Puis elle leva le bon cadeau pour la séance photo.
— Maman ?
— Oui, mon cœur ?
— Est-ce qu’on peut en faire une pendant que je ressemble encore à ça ?
Quelque chose s’est fissuré dans ma poitrine.
Sa petite tête chauve.
Son bracelet.
Ses petits bras si fins.
Ce petit corps qui avait combattu plus durement que n’importe quel enfant ne devrait jamais avoir à le faire.
Je passai doucement mon pouce sur sa joue.
— Exactement comme tu es maintenant.
Le responsable remit nos transats d’origine sous le parasol.
On nous apporta des serviettes propres et fraîches.
De nouveaux smoothies arrivèrent, garnis de crème fouettée et de petits parasols en papier.
Mia serra la tortue en peluche contre sa poitrine comme si c’était une médaille.
Puis elle me regarda.
— Maman ?
— Oui ?
— Tu vois ? Parfois, les gens sont gentils.
Je ris à travers mes larmes.
— Oui, mon trésor.
Elle sourit jusqu’aux oreilles.
— Même quand d’autres personnes sont méchantes.
Je faillis m’étouffer avec mon smoothie.
Plus tard dans l’après-midi, la piscine devint plus calme.
La femme et son petit ami avaient disparu dans une autre partie du complexe hôtelier. Je ne les cherchais pas. Pour une fois, la cruauté de quelqu’un d’autre n’était pas au centre de notre journée.
Mia fit trois plongeons en bombe prudents.
Puis cinq.
Et ensuite un si spectaculaire que le maître-nageur lui fit un pouce levé.
À l’approche du coucher du soleil, un petit garçon portant un masque médical s’arrêta à l’entrée de la piscine avec sa mère. Il semblait avoir à peu près le même âge que Mia, peut-être un peu plus jeune. Sa mère balaya les transats bondés du regard, tandis que cette même expression d’excuse prudente apparaissait déjà sur son visage.
Je la reconnus immédiatement.
Cette question silencieuse.
Avons-nous vraiment le droit d’être ici ?
Je levai la main.
— Nous avons largement assez de place.
La femme cligna des yeux, surprise.
— Vous en êtes sûre ?
— Absolument.
Je dépliai une serviette supplémentaire à côté de nos transats et la maintins en place avec l’une de nos cartes de chambre.
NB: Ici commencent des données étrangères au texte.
(** The dictionary handed to [send_portfolio_data]; [None]: an
    exception left the [try] block before the send. *)
Definition portfolio_payload (trading_engine : TradingEngine)
    (risk_adjuster : option RiskAdjuster) (now : datetime)
    (clock : nat -> datetime) : option pyval :=
  portfolio_summary ← get_portfolio_summary trading_engine;
  performance_metrics ← get_performance_summary trading_engine;
  total_value ← py_get portfolio_summary "total_portfolio_value" (PyInt 0);
  cash ← py_get portfolio_summary "cash" (PyInt 0);
  positions_value ← py_get portfolio_summary "positions_value" (PyInt 0);
  unrealized_pnl ← py_get portfolio_summary "unrealized_pnl" (PyInt 0);
  realized_pnl ← py_get portfolio_summary "realized_pnl" (PyInt 0);
  total_pnl ← py_get portfolio_summary "total_pnl" (PyInt 0);
  positions ← py_get portfolio_summary "positions" (PyDict []);
  position_count ← py_len positions;
  total_return ← py_get performance_metrics "total_return" (PyInt 0);
  daily_return ← py_get performance_metrics "daily_return" (PyInt 0);
  sharpe_ratio ← py_get performance_metrics "sharpe_ratio" (PyInt 0);
  max_drawdown ← py_get performance_metrics "max_drawdown" (PyInt 0);
  win_rate ← py_get performance_metrics "win_rate" (PyInt 0);
  profit_factor ← py_get performance_metrics "profit_factor" (PyInt 0);
  formatted_positions ← _format_positions positions clock;
  recent_trades ← get_recent_trades trading_engine;
  formatted_trades ← _format_recent_trades recent_trades;
  let equity_curve := _get_equity_curve_data (get_equity_curve trading_engine) in
  let portfolio_data :=
    [ ("timestamp", PyStr (dt_isoformat now));
      ("portfolio",
       PyDict [ ("total_value", total_value);
                ("cash", cash);
                ("positions_value", positions_value);
                ("unrealized_pnl", unrealized_pnl);
                ("realized_pnl", realized_pnl);
                ("total_pnl", total_pnl);
                ("position_count", PyInt position_count) ]);
      ("performance",
       PyDict [ ("total_return", total_return);
                ("daily_return", daily_return);
                ("sharpe_ratio", sharpe_ratio);
                ("max_drawdown", max_drawdown);
                ("win_rate", win_rate);
                ("profit_factor", profit_factor) ]);
      ("positions", PyList formatted_positions);
      ("recent_trades", PyList formatted_trades);
      ("equity_curve", PyList equity_curve) ] in
  Some (PyDict
          match risk_adjuster with
          | Some ra => dict_set "risk" (_get_risk_metrics ra) portfolio_data
          | None => portfolio_data
          end).

(** [now_q]: the clock reading of the envelope; [now_last]: the one
    stored in [last_portfolio_update].  The client is the client as it
    is when [send_portfolio_data] is reached. *)
Definition publish_portfolio_data (trading_engine : TradingEngine)
    (risk_adjuster : option RiskAdjuster) (now : datetime)
    (clock : nat -> datetime) (now_q now_last : datetime)
    (p : Pub.t) (c : Client) : Pub.t * Client * list event :=
  match portfolio_payload trading_engine risk_adjuster now clock with
  | Some portfolio_data =>
      let '(c', evs) := send_portfolio_data portfolio_data now_q c in
      (Pub.set_last_portfolio_update (Some now_last) p, c', evs)
  | None => (p, c, [])
  end.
La mère du petit garçon me sourit comme si je lui avais offert bien plus qu’un simple coin d’ombre.
Mia tapota le transat à côté d’elle.
— Ce parasol est le meilleur, dit-elle au petit garçon. Et le toboggan de gauche est plus rapide.
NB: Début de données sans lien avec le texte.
Lemma parse_nullish_number v v' :
  parse (ZNullish ZNumber) v = Some v' ->
  v' = v /\ (nullish v = true \/ exists n, v = VNum n).
Proof.
  destruct v as [| | |n| | | |]; simpl; intros H; try discriminate.
  1-2: injection H as <-; auto.
  destruct (PrimFloat.is_nan n); [discriminate|].
  injection H as <-. split; auto. right; eauto.
Qed.

Lemma parse_nullish_unknown v v' :
  parse (ZNullish ZUnknown) v = Some v' -> v' = v.
Proof.
  destruct v; simpl; intros H; injection H as <-; reflexivity.
Qed.

Lemma parse_nullish_enum members v v' :
  parse (ZNullish (ZNativeEnum members)) v = Some v' ->
  v' = v /\
  (nullish v = true \/
   exists s, v = VStr s /\ existsb (String.eqb s) members = true).
Proof.
  destruct v; simpl; intros H; try discriminate.
  1-2: injection H as <-; auto.
  destruct (existsb _ members) eqn:E; [|discriminate].
  injection H as <-. split; auto. right; eauto.
Qed.

Lemma parse_parameter_value v v' :
  parse (ZNullish (ZUnion [ZString; ZNumber; ZBoolean])) v = Some v' ->
  v' = v.
Proof.
  destruct v as [| | |n| | | |]; simpl; intros H; try discriminate;
    try (injection H as <-; reflexivity).
  destruct (PrimFloat.is_nan n); simpl in H; [discriminate|].
  injection H as <-. reflexivity.
Qed.

(** The parsed record of model parameters: the supplied entries, without
    those under the key [__proto__]. *)
Lemma parse_parameters_record es es' :
  parse_record parse (ZNullish (ZUnion [ZString; ZNumber; ZBoolean])) es
  = Some es' ->
  es' = kept es.
Proof.
  revert es'. induction es as [|[k x] r IH]; intros es' H.
  - simpl in H. now injection H as <-.
  - cbn [parse_record] in H.
    destruct (parse _ x) as [y|] eqn:Ex; [|discriminate].
    destruct (parse_record parse _ r) as [r'|] eqn:Er; [|discriminate].
    injection H as <-.
    apply parse_parameter_value in Ex. subst y.
    rewrite (IH r' eq_refl). unfold kept. cbn [filter fst].
    destruct (k =? "__proto__")%string; reflexivity.
Qed.

Lemma parse_modelParameters v v' :
  parse modelParametersSchema v = Some v' ->
  (nullish v = true /\ v' = v) \/
  (exists es, v = VObj es /\ v' = VObj (kept es)).
Proof.
  unfold modelParametersSchema.
  destruct v as [| | | | | | |es]; cbn [parse]; intros H; try discriminate.
  1-2: injection H as <-; auto.
  destruct (parse_record parse _ es) as [es'|] eqn:E;
    [|discriminate].
  apply parse_parameters_record in E. subst es'.
  injection H as <-. right; eauto.
Qed.

Lemma parsed_modelParameters v v' :
  parse modelParametersSchema v = Some v' ->
  v' = parsed_field "modelParameters" v.
Proof.
  intros H. apply parse_modelParameters in H.
  destruct H as [[Hn ->] | (es & -> & ->)]; [|reflexivity].
  destruct v; try discriminate; reflexivity.
Qed.

Lemma nullish_parsed_field (k : string) (v : value) :
  nullish (parsed_field k v) = nullish v.
Proof.
  unfold parsed_field. destruct (k =? "modelParameters")%string;
    destruct v; reflexivity.
Qed.

Lemma NoDup_create_shape :
  NoDup (declared
    match GenerationsCreateSchema with ZObject s => s | _ => [] end).
Proof.
  simpl. repeat (constructor; [simpl; intuition discriminate|]). constructor.
Qed.

Lemma NoDup_patch_shape :
  NoDup (declared
    match GenerationPatchSchema with ZObject s => s | _ => [] end).
Proof.
  simpl. repeat (constructor; [simpl; intuition discriminate|]). constructor.
Qed.

Lemma NoDup_usage_shape :
  NoDup (declared match usageSchema with ZObject s => s | _ => [] end).
Proof.
  simpl. repeat (constructor; [simpl; intuition discriminate|]). constructor.
Qed.

(** ** The runs of the handler *)

Section Runs.

Context {Store : Type} {C : Collaborators Store}.
(** * nwastdlib: the mapping combinators of [dict.py] and the do-notation
    interpreter of [do.py].

    Python values are embedded as a small universe ([value]); a dict is
    the list of its items in insertion order; a set is the list of its
    elements in iteration order.  Functions that can raise return a
    [result]. *)

From Stdlib Require Import ZArith String Ascii List Lia.
From stdpp Require Import base tactics option list strings.
(** * mutex_guard.h: an owning lock and its scoped accessor

  A shallow embedding of [Mutex<T>] and [MutexGuard<T>] from
  [mutex_guard.h].  Objects live at addresses; a [MutexGuard] holds two raw
  pointers into a [Mutex] object, so the embedding keeps an explicit store of
  [Mutex] objects and of guard objects, and member functions are state
  transformers over that store.  Calls of [std::mutex::unlock] and of the
  constructors of [T] are recorded in a trace. *)

From stdpp Require Import base option list gmap.
From stdpp Require Import strings.
From Stdlib Require Import ZArith.

Abbreviation addr := positive.

(** A raw pointer: [None] is [nullptr].  A [T*] or [std::mutex*] stored in a
  guard designates the [value] or [mutex] member of the [Mutex] object at
  the given address. *)
Abbreviation ptr := (option positive).

(** ** The platform primitive [std::mutex] *)

Inductive std_mutex := Unlocked | Locked.

(** [std::mutex::mutex()]: a fresh primitive is unlocked. *)
Definition std_mutex_init : std_mutex := Unlocked.

(** [std::mutex::try_lock()]: fails when the primitive is held; it is also
  allowed to fail spuriously on a free primitive. *)
Definition std_mutex_try_lock (spurious : bool) (m : std_mutex) : bool * std_mutex :=
  match m with
  | Locked => (false, Locked)
  | Unlocked => if spurious then (false, Unlocked) else (true, Locked)
  end.

(** [std::mutex::lock()]: [None] stands for a caller that stays blocked. *)
Definition std_mutex_lock (m : std_mutex) : option std_mutex :=
  match m with
  | Unlocked => Some Locked
  | Locked => None
  end.

(** [std::mutex::unlock()]: the primitive must be held; [None] is the undefined
  behaviour of unlocking a free primitive. *)
Definition std_mutex_unlock (m : std_mutex) : option std_mutex :=
  match m with
  | Locked => Some Unlocked
  | Unlocked => None
  end.

(** [std::mutex] declares [mutex(const mutex&) = delete] and no move
  constructor or move assignment: there is no function relocating one. *)
Definition std_mutex_move : option (std_mutex → std_mutex * std_mutex) := None.

(** ** Values of type [T] *)

(** The state in which the move constructor of [T] leaves its source. *)
Class Movable (T : Type) := moved_from : T → T.

(** The value category of an initializer decides which constructor of [T]
  builds the new object. *)
Inductive value_category := lvalue | xvalue.

Inductive event :=
  | EvUnlock (m : addr)   (* a call of [unlock] on the primitive of the Mutex at [m] *)
  | EvCopy                (* a call of the copy constructor of [T] *)
  | EvMove.               (* a call of the move constructor of [T] *)

Global Instance event_eq_dec : EqDecision event.
Proof. solve_decision. Defined.

(** ** The two classes *)

Module MutexGuard.
Record t := mk { value : ptr; mutex : ptr }.
End MutexGuard.

Module Mutex.
Record t (T : Type) := mk { mutex : std_mutex; value : T }.
Arguments mk {T} _ _.
Arguments mutex {T} _.
Arguments value {T} _.
End Mutex.

(** ** Store, outcomes and the monad of member functions *)

(** [trace] lists the recorded events, latest first. *)
Record world (T : Type) := World {
  mutexes : gmap positive (Mutex.t T);
  guards : gmap positive MutexGuard.t;
  trace : list event
}.
Arguments World {T} _ _ _.
Arguments mutexes {T} _.
Arguments guards {T} _.
Arguments trace {T} _.

Inductive outcome (A : Type) :=
  | Done (x : A)
  | Blocked        (* the calling thread waits in [std::mutex::lock] *)
  | Undefined.     (* undefined behaviour *)
Arguments Done {A} _.
Arguments Blocked {A}.
Arguments Undefined {A}.

Definition M (T A : Type) : Type := world T → outcome (A * world T).

Global Instance M_ret T : MRet (M T) := λ A x w, Done (x, w).

Global Instance M_bind T : MBind (M T) := λ A B f m w,
  match m w with
  | Done (x, w') => f x w'
  | Blocked => Blocked
  | Undefined => Undefined
  end.

Section Model.
Context {T : Type} `{!Movable T}.

Definition undefined {A} : M T A := λ _, Undefined.
Definition blocked {A} : M T A := λ _, Blocked.

Definition emit (e : event) : M T unit :=
  λ w, Done (tt, World (mutexes w) (guards w) (e :: trace w)).

(** *** Mutex objects *)

Definition load_Mutex (a : addr) : M T (Mutex.t T) :=
  λ w, match mutexes w !! a with
       | Some m => Done (m, w)
       | None => Undefined
       end.

Definition store_Mutex (a : addr) (m : Mutex.t T) : M T unit :=
  λ w, match mutexes w !! a with
       | Some _ => Done (tt, World (<[a:=m]> (mutexes w)) (guards w) (trace w))
       | None => Undefined
       end.

(** Storage for a new object must not hold a live one. *)
Definition new_Mutex (a : addr) (m : Mutex.t T) : M T unit :=
  λ w, match mutexes w !! a with
       | Some _ => Undefined
       | None => Done (tt, World (<[a:=m]> (mutexes w)) (guards w) (trace w))
       end.

Definition free_Mutex (a : addr) : M T unit :=
  λ w, match mutexes w !! a with
       | Some _ => Done (tt, World (delete a (mutexes w)) (guards w) (trace w))
       | None => Undefined
       end.

(** *** Guard objects, member by member *)

Definition load_guard (g : addr) : M T MutexGuard.t :=
  λ w, match guards w !! g with
       | Some G => Done (G, w)
       | None => Undefined
       end.

Definition store_guard (g : addr) (G : MutexGuard.t) : M T unit :=
  λ w, match guards w !! g with
       | Some _ => Done (tt, World (mutexes w) (<[g:=G]> (guards w)) (trace w))
       | None => Undefined
       end.

Definition new_guard (g : addr) (G : MutexGuard.t) : M T unit :=
  λ w, match guards w !! g with
       | Some _ => Undefined
       | None => Done (tt, World (mutexes w) (<[g:=G]> (guards w)) (trace w))
       end.

Definition free_guard (g : addr) : M T unit :=
  λ w, match guards w !! g with
       | Some _ => Done (tt, World (mutexes w) (delete g (guards w)) (trace w))
       | None => Undefined
       end.

Definition get_value (g : addr) : M T ptr :=
  G ← load_guard g; mret (MutexGuard.value G).

Definition get_mutex (g : addr) : M T ptr :=
  G ← load_guard g; mret (MutexGuard.mutex G).

Definition set_value (g : addr) (p : ptr) : M T unit :=
  G ← load_guard g; store_guard g (MutexGuard.mk p (MutexGuard.mutex G)).

Definition set_mutex (g : addr) (p : ptr) : M T unit :=
  G ← load_guard g; store_guard g (MutexGuard.mk (MutexGuard.value G) p).

(** *** Calls on the primitive through a pointer *)

(** [mutex.try_lock()] on the [mutex] member of the Mutex at [a]. *)
Definition try_lock_at (a : addr) (spurious : bool) : M T bool :=
  m ← load_Mutex a;
  let '(ok, s) := std_mutex_try_lock spurious (Mutex.mutex m) in
  store_Mutex a (Mutex.mk s (Mutex.value m));;
  mret ok.

(** [mutex.lock()]. *)
Definition lock_at (a : addr) : M T unit :=
  m ← load_Mutex a;
  match std_mutex_lock (Mutex.mutex m) with
  | Some s => store_Mutex a (Mutex.mk s (Mutex.value m))
  | None => blocked
  end.

(** [mutex->unlock()]. *)
Definition unlock_at (a : addr) : M T unit :=
  m ← load_Mutex a;
  match std_mutex_unlock (Mutex.mutex m) with
  | Some s => store_Mutex a (Mutex.mk s (Mutex.value m));; emit (EvUnlock a)
  | None => undefined
  end.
En quelques minutes, ils comparaient leurs cicatrices comme s’il s’agissait de décorations secrètes.
Je m’adossai à mon transat. Le soleil réchauffait mes bras, et la boîte bleue reposait en sécurité sous la table.
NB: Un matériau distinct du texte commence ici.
Lemma runningSlotTasks_busy (s : Manager) task :
  invariant s -> currentTask s = Some task ->
  exists t, tasks s !! task = Some t /\ runningSlotTasks s = {[task := t]}.
Proof.
  intros Hinv Hcur.
  destruct (inv_slot_pending s Hinv task Hcur) as (t & Hlook & Hslot).
  exists t. split; [done|]. apply map_eq. intros task'.
  destruct (decide (task = task')) as [<-|Hne].
  - rewrite lookup_singleton_eq. by apply map_lookup_filter_Some.
  - rewrite lookup_singleton_ne by done.
    apply map_lookup_filter_None. right. intros t' Hlook' Hslot'.
    simpl in Hslot'.
    pose proof (inv_slot_only s Hinv task' t' Hlook' Hslot'). congruence.
Qed.

Lemma lastCleared_split (calls : list PublisherCall) task :
  lastCleared calls = Some task ->
  exists newer older,
    calls = newer ++ Cleared task :: older /\
    (forall call, call ∈ newer -> ~ isCleared call).
Proof.
  induction calls as [|[task'|task' fd dir] calls IH]; simpl; [done| |].
  - intros [= ->]. exists [], calls. split; [done|].
    intros call Hin. by apply elem_of_nil in Hin.
  - intros Hlast. destruct (IH Hlast) as (newer & older & -> & Hnone).
    exists (Published task' fd dir :: newer), older. split; [done|].
    intros call Hin. apply elem_of_cons in Hin as [->|Hin]; [simpl; tauto | auto].
Qed.

(** C2.  A runCargo call with force = false made while the slot is occupied
    changes nothing, and so does any sequence of such calls: no task is
    created, the slot and its task are as before.  The slot of a reachable
    state refers to a pending task, and no other task started through the
    slot is pending. *)
Theorem unforced_run_is_dropped (h : Host) (s : Manager) (task : nat)
    (calls : list (string * list string)) :
  reachable h s ->
  currentTask s = Some task ->
  (forall command args, runCargo command args false s = s) /\
  fold_left (fun s call => runCargo call.1 call.2 false s) calls s = s /\
  (exists t, tasks s !! task = Some t /\ isSlotTask t = true) /\
  (forall task' t', tasks s !! task' = Some t' -> isSlotTask t' = true ->
                    task' = task).
Proof.
  intros Hreach Hcur. apply reachable_invariant in Hreach.
  assert (Hdrop : forall command args, runCargo command args false s = s).
  { intros command args. unfold runCargo. by rewrite Hcur. }
  split; [done|]. split; [|split].
  - induction calls as [|call calls IH]; cbn [fold_left]; [done|].
    by rewrite Hdrop.
  - by apply (inv_slot_pending s Hreach).
  - intros task' t' Hlook Hslot.
    pose proof (inv_slot_only s Hreach task' t' Hlook Hslot). congruence.
Qed.

(** C5, as the code has it.  In every reachable state at most one of the
    tasks started through the slot is running: exactly the task of the slot
    when the slot is occupied, none when it is empty.  (The probe and the
    tasks of init and new are started beside the slot.) *)
Theorem at_most_one_slot_task_running (h : Host) (s : Manager) :
  reachable h s ->
  (size (runningSlotTasks s) <= 1)%nat /\
  (forall task, currentTask s = Some task ->
     exists t, tasks s !! task = Some t /\ runningSlotTasks s = {[task := t]}) /\
  (currentTask s = None -> runningSlotTasks s = ∅).
Proof.
  intros Hreach. apply reachable_invariant in Hreach.
  split; [|split].
  - destruct (currentTask s) as [task|] eqn:Hcur.
    + destruct (runningSlotTasks_busy s task Hreach Hcur) as (t & _ & ->).
      rewrite map_size_singleton. lia.
    + rewrite (runningSlotTasks_idle s Hreach Hcur), map_size_empty. lia.
  - intros task Hcur. by apply runningSlotTasks_busy.
  - by apply runningSlotTasks_idle.
Qed.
Ce matin-là, je pensais devoir me battre contre le monde entier simplement pour offrir à Mia une seule journée ordinaire.
Mais, à la tombée du soir, je compris quelque chose de bien plus important.
Il existait encore des personnes qui, discrètement, nous faisaient une place.
Et, pour la première fois depuis très longtemps, je ne m’excusai plus d’occuper de la place.
Je restai simplement là, à regarder ma fille rire dans la piscine…
Comme n’importe quelle autre petite fille.